_What you need to do_
Quote the entries below from the line with "Definition disabled_receipt : json" through the line with "Definition dry_receipt (candidates", both ends included, and only those lines.

_Source information_
○ ○ ○ ○ ○ ○ ○

Definition receipt (kind : string) (r : report) (t : tally) : json :=
  let c := ta_counts t in
  JObj ([("status", JStr (rp_status r)); ("articles_processed", num (co_processed c)); ("articles_summarized", num (co_summarized c));
         ("articles_categorized", num (co_categorized c)); ("articles_rejected", num (co_rejected c)); ("articles_retrying", num (co_retrying c));
         ("articles_exhausted", num (co_exhausted c)); ("errors_count", num (ta_categoryMappingErrors t));
         ("article_outcomes", JArr (map outcome_json (rp_outcomes r))); ("article_outcomes_total", num (rp_total r));
         ("article_outcomes_omitted", num (Z.max 0 (rp_total r - Z.of_nat (length (rp_outcomes r))))); ("settled", JBool (rp_settled r));
         ("success", JBool (rp_success r)); ("retryable", JBool (rp_retryable r))] ++
        (if (kind =? "reprocess_failed")%string
         then [("processed", num (co_processed c)); ("improved", num (co_summarized c)); ("errors", JArr (map JStr (ta_categoryErrorSample t)))]
         else [])).

Definition disabled_receipt : json :=
  JObj [("status", JStr "processing_disabled"); ("articles_processed", num 0); ("articles_summarized", num 0); ("articles_categorized", num 0);
        ("errors_count", num 0)].
Definition dry_receipt (candidates : Z) : json :=
  JObj [("status", JStr "dry_run"); ("total_candidates", num candidates); ("found_candidates", num candidates); ("processed", num 0);
        ("improved", num 0); ("errors", JArr [])].

(** ** The run *)

(** [withPhase] *)
Definition in_phase {A} (phase : string) (m : PM A) : RM A := fun w =>
  let '(r, w') := m w in (map_err (fun e => RunPhase phase (RunStore e)) r, w').

(** An article named by a job is processed again from the start unless the job says otherwise. *)
Definition run_force (kind : string) (payload : jobPayload) : bool :=
  match jp_Force payload with Some v => v | None => (kind =? "article_reprocess")%string end.
Definition run_preserve (kind : string) (payload : jobPayload) : bool := jp_PreserveStages payload || (kind =? "article_reprocess")%string.

Section Running.
Context `{Unicode} `{Urls} `{References} `{TextTables}.
Context (pg_lower : string -> string) (sha256 : list Z -> list Z) (shortest : spec_float -> string).
Context (ai : service AIRequest (option http_answer)) (extractor : service ExtractRequest (option http_answer)) (admitted : service context bool).
Context (time_parse : string -> string -> option Z).
Context (others : DuplicateCache -> DuplicateCache) (order : list Article -> list Article).
(** What [select] takes, for an article, when a slot is free and the context has ended *)
Context (drops : Article -> bool).
Context (load : option (service Fence (option OperationalSnapshot))).

Definition process_one := processOne pg_lower sha256 shortest ai extractor admitted time_parse others.
(** [FinishRun] and [FailRun] are this transaction. *)
Lemma end_body_spec mk f s result error t : s <> RRunning ->
  twp (E:=proc_error)
    (now ← tx_clock; _ ← fence_running f; _ ← exec (fails mk) (end_run (fe_RunID f) s now result error); _ ← commit (ErrText "commit"); mret tt)
    (fun r d' _ => match r with
      | Ok _ => ended f (fun row => r_state row = s /\ exists old, r_result row = result old /\ r_error row = error old) d'
      | Err _ => True end) t t.
Proof.
  intros Hs. apply twp_tx_clock. intros now. apply twp_fence_running; [done|done|]. intros t' r [_ Hr _ [Hj _] _ _] Hst.
  apply twp_exec; [|done]. intros lk n. destruct (end_run_row (fe_RunID f) s now result error lk n t' r Hr Hst) as (r' & Hr' & H1 & H2 & H3 & H4).
  unfold end_run, write in *. cbn [snd] in Hr'. apply twp_commit; [|done..].
  left. exists r'. split; [done|]. split; [by rewrite H1|]. split; [by rewrite H2|]. split; [done|]. by exists r.
Qed.

Lemma FinishRun_spec f receipt d :
  rwp p_evolves (FinishRun f receipt) (fun r d' => p_evolves d d' /\ match r with
    | Ok _ => ended f (fun row => r_state row = RSucceeded /\ r_result row = receipt) d'
    | Err _ => True end) d.
Proof.
  apply (rwp_tx_ok (fun _ d' => _ d')); [apply FinishRun_keeps|]. intros d1 _. eapply twp_mono; [by apply end_body_spec|].
  intros [u|e] d' tx; [|done]. intros [(r & Hr & H1 & H2 & H3 & old & H4 & _)|Hg]; [left|by right]. by exists r.
Qed.

Lemma FailRun_spec f code d :
  rwp p_evolves (FailRun f code) (fun r d' => p_evolves d d' /\ match r with
    | Ok _ => ended f (fun row => r_state row = RFailed /\ r_error row = Some code) d'
    | Err _ => True end) d.
Proof.
  apply (rwp_tx_ok (fun _ d' => _ d')); [apply FailRun_keeps|]. intros d1 _. eapply twp_mono; [by apply end_body_spec|].
  intros [u|e] d' tx; [|done]. intros [(r & Hr & H1 & H2 & H3 & old & _ & H4)|Hg]; [left|by right]. by exists r.
Qed.

(** ** The goroutine of a run *)

Section Serving.
Context `{RunnerLaws}.
Context (sha256 : list Z -> list Z) (token : string) (lock : service string (option bool)).
Context (Hlock : well_behaved lock).

Notation goroutine := (background lock).

(** What the end of a goroutine says of the tables *)
Definition end_told (c : context) (f : Fence) (d : ptables) (e : run_end) : Prop :=
  match e with
  | Stored j => promised c f d j /\ ended f (fun row => r_state row = RSucceeded /\ r_result row = j) d
  | Failed code true => ended f (fun row => r_state row = RFailed /\ r_error row = Some code) d
  | Failed _ false | Elsewhere => True
  end.

Lemma failBounded_spec c f code d : rwp p_evolves (failBounded f code) (fun r d' => p_evolves d d' /\ exists e, r = Ok e /\ end_told c f d' e) d.
Proof.
  unfold failBounded. apply rwp_bind, rwp_inspect. eapply rwp_mono; [apply FailRun_spec|]. intros r d' [Hd' Hr]. apply rwp_ret.
  split; [done|]. eexists. split; [done|]. by destruct r.
Qed.

Lemma rwp_asked {E Q A B} (s : service Q A) (q : Q) (k : A -> M ptables E B) (Q' : result E B -> ptables -> Prop) d :
  well_behaved s -> (forall a d', p_evolves d d' -> rwp p_evolves (k a) Q' d') -> rwp p_evolves (ask s q ≫= k) Q' d.
Proof.
  intros Hs Hk. apply rwp_bind. eapply (rwp_ends p_evolves _ (fun _ => True) (fun _ => False)); [|by apply ask_keeps|by apply ask_closed|].
  - intros w. unfold ask. by destruct (s q w).
  - intros [a|e] d' Hd' Ha; [by apply Hk|done].
Qed.

Lemma background_spec c f d : p_wf d ->
  rwp p_evolves (goroutine c f) (fun r d' => p_evolves d d' /\ exists e, r = Ok e /\ end_told c f d' e) d.
Proof using H0 Hlock.
  intros Hwf. unfold background. apply rwp_asked; [done|]. intros got d1 Hd1.
  assert (forall code d2, p_evolves d d2 -> rwp p_evolves (failBounded f code) (fun r d' => p_evolves d d' /\ exists e, r = Ok e /\ end_told c f d' e) d2) as Hfail.
  { intros code d2 Hd2. eapply rwp_mono; [apply (failBounded_spec c)|]. intros r d3 [Hd3 Hr]. split; [by etrans|done]. }
  destruct got as [[]|]; [| |by apply Hfail].
  2: { apply rwp_ret. split; [done|]. by eexists. }
  apply rwp_bind, rwp_inspect.
  eapply rwp_mono; [apply runs_spec; by eapply pe_wf|]. intros r d2 [Hd2 Hj]. assert (p_evolves d d2) as Hd02 by by etrans.
  destruct r as [j|e]; [|by apply Hfail].
  apply rwp_bind, rwp_inspect. eapply rwp_mono; [apply FinishRun_spec|]. intros [u|e] d3 [Hd3 Hr].
  - apply rwp_ret. split; [by etrans|]. eexists. split; [done|]. split; [by eapply promised_evolves|done].
  - apply Hfail. by etrans.
Qed.

(** C18: How the goroutine of a run ends, for any runner that keeps its promise.
    Whatever fails and whatever else happens to the tables: it always ends with a
    verdict; when a receipt was stored, the run has succeeded for good with exactly
    that receipt, which is what the runner promised of the tables; when a failure
    was recorded, the run has failed for good with exactly that code; and a run
    whose lock another process has is left to it. *)
Theorem background_settles c f w :
  p_wf (w_db w) -> w_tx w = None -> rely p_evolves (w_env w) ->
  let '(r, w') := goroutine c f w in
  p_evolves (w_db w) (w_db w') /\ w_tx w' = None /\ exists e, r = Ok e /\ end_told c f (w_db w') e.
Proof using H0 Hlock.
  intros Hwf Ht Hr. pose proof (background_spec c f (w_db w) Hwf w eq_refl Ht Hr) as Hm.
  destruct (goroutine c f w) as [r w']. cbn [fst snd] in Hm. tauto.
Qed.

○ ○ ○ ○ ○ ○ ○

_Problem solution_
Definition disabled_receipt : json :=
  JObj [("status", JStr "processing_disabled"); ("articles_processed", num 0); ("articles_summarized", num 0); ("articles_categorized", num 0);
        ("errors_count", num 0)].
Definition dry_receipt (candidates : Z) : json :=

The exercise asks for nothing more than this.